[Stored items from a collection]

***

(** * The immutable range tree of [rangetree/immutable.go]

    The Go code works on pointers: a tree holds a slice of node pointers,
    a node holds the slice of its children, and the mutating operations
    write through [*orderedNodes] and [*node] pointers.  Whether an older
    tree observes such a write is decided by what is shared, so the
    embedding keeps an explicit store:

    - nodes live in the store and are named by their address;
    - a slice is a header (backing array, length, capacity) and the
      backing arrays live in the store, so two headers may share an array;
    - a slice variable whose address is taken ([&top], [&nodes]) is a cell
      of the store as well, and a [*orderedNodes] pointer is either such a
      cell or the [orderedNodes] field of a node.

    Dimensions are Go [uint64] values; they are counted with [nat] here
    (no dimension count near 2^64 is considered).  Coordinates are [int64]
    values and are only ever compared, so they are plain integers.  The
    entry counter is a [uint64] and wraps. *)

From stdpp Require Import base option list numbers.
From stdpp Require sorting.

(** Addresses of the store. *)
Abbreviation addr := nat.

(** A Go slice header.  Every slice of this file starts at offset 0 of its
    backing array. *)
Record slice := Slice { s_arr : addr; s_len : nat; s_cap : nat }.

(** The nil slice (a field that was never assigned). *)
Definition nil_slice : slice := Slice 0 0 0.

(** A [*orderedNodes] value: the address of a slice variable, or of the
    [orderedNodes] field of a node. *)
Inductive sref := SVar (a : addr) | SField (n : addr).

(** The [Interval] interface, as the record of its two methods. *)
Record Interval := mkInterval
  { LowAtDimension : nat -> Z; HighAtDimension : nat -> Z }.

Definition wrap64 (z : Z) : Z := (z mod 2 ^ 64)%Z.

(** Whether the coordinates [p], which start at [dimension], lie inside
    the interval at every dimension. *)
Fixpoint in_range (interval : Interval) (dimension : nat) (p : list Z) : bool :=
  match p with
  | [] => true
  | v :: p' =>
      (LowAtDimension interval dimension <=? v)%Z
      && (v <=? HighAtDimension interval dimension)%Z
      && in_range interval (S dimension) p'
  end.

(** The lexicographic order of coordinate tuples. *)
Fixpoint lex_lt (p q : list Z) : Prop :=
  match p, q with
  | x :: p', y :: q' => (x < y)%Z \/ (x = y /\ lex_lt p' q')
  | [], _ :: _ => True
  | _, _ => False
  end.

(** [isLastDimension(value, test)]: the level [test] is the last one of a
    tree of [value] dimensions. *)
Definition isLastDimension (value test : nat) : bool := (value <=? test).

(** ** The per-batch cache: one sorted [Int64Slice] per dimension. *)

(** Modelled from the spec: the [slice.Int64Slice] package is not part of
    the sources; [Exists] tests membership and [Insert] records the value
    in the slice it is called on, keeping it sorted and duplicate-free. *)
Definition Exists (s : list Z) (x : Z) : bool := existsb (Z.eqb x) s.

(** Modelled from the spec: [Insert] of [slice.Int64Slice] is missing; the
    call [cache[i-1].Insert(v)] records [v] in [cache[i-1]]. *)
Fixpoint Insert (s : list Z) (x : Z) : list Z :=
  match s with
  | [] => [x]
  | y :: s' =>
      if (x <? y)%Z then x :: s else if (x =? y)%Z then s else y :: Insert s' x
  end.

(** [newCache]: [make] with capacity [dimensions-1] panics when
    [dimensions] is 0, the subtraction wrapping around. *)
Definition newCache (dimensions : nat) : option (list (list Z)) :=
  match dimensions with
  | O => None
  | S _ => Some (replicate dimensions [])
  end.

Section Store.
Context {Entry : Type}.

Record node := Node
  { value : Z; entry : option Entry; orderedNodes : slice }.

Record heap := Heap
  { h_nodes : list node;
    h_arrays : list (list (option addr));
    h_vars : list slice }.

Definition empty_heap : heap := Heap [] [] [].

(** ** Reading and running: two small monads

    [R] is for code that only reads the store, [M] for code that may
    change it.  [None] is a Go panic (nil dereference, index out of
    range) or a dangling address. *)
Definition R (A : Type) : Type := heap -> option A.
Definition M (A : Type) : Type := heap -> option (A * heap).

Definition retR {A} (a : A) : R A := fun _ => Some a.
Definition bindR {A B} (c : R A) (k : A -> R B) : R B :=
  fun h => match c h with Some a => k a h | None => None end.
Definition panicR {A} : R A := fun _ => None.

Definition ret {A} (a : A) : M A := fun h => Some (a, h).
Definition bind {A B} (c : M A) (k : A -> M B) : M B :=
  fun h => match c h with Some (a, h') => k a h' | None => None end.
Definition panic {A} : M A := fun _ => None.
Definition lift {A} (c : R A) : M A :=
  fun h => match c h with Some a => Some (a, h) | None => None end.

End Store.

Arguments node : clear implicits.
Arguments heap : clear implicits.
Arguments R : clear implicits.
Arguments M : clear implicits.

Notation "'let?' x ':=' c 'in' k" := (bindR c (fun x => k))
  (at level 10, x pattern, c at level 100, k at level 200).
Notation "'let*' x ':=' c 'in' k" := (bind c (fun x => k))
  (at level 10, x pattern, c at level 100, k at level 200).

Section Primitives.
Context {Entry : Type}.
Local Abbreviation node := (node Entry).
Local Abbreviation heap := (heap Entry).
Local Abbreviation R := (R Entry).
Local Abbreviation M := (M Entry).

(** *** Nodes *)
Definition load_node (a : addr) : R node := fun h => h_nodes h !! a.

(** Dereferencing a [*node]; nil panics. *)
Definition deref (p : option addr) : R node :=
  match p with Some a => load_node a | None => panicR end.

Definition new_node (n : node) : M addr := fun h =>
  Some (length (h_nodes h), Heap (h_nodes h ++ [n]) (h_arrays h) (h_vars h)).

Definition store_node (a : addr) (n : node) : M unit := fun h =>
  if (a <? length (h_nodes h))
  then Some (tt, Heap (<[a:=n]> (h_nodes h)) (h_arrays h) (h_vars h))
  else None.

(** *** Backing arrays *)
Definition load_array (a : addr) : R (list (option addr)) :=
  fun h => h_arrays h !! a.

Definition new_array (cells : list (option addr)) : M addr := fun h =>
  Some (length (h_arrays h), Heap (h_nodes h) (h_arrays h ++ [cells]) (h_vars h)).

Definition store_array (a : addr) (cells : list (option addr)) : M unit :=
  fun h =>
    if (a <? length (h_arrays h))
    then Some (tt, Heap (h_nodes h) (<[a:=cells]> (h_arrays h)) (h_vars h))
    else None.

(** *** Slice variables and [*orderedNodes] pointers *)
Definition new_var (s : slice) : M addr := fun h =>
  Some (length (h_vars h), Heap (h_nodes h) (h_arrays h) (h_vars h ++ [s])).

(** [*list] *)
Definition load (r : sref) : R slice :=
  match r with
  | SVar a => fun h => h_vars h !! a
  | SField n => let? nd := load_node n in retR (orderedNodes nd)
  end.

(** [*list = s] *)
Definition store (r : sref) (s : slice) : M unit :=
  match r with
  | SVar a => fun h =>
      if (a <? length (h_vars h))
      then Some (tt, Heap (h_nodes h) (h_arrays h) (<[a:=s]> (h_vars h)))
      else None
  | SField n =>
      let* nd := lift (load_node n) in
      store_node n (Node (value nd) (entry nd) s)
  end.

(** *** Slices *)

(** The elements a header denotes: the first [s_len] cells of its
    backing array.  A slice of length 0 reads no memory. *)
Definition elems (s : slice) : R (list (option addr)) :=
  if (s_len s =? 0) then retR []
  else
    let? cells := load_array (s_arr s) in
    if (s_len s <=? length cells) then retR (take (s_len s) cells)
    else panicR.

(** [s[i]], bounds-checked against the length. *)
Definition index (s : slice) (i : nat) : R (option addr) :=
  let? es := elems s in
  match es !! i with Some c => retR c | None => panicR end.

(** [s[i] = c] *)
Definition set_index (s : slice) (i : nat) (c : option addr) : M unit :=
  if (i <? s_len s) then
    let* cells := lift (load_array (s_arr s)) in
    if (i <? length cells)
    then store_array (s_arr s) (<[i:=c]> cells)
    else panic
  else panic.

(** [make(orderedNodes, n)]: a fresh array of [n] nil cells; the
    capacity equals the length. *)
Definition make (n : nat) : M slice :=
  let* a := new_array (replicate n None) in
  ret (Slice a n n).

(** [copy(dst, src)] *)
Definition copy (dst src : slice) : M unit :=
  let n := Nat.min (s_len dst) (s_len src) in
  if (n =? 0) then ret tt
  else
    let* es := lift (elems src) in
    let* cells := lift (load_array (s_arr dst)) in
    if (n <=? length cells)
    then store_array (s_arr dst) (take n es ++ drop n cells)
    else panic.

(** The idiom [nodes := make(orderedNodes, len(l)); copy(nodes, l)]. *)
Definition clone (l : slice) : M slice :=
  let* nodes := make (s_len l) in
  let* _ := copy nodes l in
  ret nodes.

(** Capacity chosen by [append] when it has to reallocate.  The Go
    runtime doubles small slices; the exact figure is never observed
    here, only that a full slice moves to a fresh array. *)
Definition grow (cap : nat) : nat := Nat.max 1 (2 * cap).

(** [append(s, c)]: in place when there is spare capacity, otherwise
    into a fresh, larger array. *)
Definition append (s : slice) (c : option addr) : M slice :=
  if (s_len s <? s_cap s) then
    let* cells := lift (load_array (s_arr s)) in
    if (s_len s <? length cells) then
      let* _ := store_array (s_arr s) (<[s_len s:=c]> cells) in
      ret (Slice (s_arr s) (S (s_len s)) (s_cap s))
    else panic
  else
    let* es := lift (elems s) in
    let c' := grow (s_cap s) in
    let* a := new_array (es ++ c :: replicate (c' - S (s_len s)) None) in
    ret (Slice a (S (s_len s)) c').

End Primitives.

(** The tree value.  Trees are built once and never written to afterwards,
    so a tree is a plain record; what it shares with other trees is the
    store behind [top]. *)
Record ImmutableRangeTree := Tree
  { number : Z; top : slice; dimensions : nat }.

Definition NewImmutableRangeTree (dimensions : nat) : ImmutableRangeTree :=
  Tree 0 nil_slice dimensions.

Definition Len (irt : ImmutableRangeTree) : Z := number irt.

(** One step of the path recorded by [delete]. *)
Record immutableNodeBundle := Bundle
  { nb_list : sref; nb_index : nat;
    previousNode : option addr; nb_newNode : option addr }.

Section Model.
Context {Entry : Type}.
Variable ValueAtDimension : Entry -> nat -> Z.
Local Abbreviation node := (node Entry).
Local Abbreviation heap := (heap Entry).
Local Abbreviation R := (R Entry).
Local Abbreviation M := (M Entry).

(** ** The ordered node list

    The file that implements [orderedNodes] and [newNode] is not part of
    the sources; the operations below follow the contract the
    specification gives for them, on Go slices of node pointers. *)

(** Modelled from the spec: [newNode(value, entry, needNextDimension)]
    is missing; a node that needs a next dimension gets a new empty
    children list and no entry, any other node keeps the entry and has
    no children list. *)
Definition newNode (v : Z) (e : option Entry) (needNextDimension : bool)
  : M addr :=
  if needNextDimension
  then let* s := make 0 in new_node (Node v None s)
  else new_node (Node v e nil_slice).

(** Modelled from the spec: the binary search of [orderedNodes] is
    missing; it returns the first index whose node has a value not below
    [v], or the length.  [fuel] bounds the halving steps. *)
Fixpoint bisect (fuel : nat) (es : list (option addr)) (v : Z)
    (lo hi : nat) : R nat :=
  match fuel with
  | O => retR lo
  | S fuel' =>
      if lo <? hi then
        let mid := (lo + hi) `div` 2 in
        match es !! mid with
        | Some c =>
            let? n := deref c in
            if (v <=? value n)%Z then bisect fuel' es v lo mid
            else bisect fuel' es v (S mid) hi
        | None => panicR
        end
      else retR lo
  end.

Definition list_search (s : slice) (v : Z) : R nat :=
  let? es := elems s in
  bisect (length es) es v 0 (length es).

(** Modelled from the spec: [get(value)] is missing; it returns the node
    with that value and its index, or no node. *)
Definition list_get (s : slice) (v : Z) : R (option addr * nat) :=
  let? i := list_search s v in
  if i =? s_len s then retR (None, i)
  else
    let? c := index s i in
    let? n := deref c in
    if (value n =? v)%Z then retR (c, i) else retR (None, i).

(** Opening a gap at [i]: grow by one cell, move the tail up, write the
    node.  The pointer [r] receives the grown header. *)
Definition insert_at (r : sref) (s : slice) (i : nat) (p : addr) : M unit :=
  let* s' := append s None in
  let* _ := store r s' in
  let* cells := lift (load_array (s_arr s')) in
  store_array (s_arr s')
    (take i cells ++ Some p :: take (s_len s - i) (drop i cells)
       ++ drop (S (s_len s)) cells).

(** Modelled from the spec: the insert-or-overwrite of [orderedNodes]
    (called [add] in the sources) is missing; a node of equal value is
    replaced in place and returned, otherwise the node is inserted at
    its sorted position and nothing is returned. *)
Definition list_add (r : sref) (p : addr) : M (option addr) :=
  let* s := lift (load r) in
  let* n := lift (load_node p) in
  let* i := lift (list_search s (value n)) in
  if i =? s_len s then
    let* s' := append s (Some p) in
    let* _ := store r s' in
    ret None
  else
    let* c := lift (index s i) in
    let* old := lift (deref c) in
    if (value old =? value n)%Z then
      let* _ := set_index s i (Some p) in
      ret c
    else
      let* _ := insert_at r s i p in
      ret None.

***

### Aim of the exercise
Above are the records; from them, give again exactly the lines from the one containing "Definition store_array (a" to the one containing "Definition new_var (s", both lines included, and nothing more.

### Solution to this exercise
Definition store_array (a : addr) (cells : list (option addr)) : M unit :=
  fun h =>
    if (a <? length (h_arrays h))
    then Some (tt, Heap (h_nodes h) (<[a:=cells]> (h_arrays h)) (h_vars h))
    else None.

(** *** Slice variables and [*orderedNodes] pointers *)
Definition new_var (s : slice) : M addr := fun h =>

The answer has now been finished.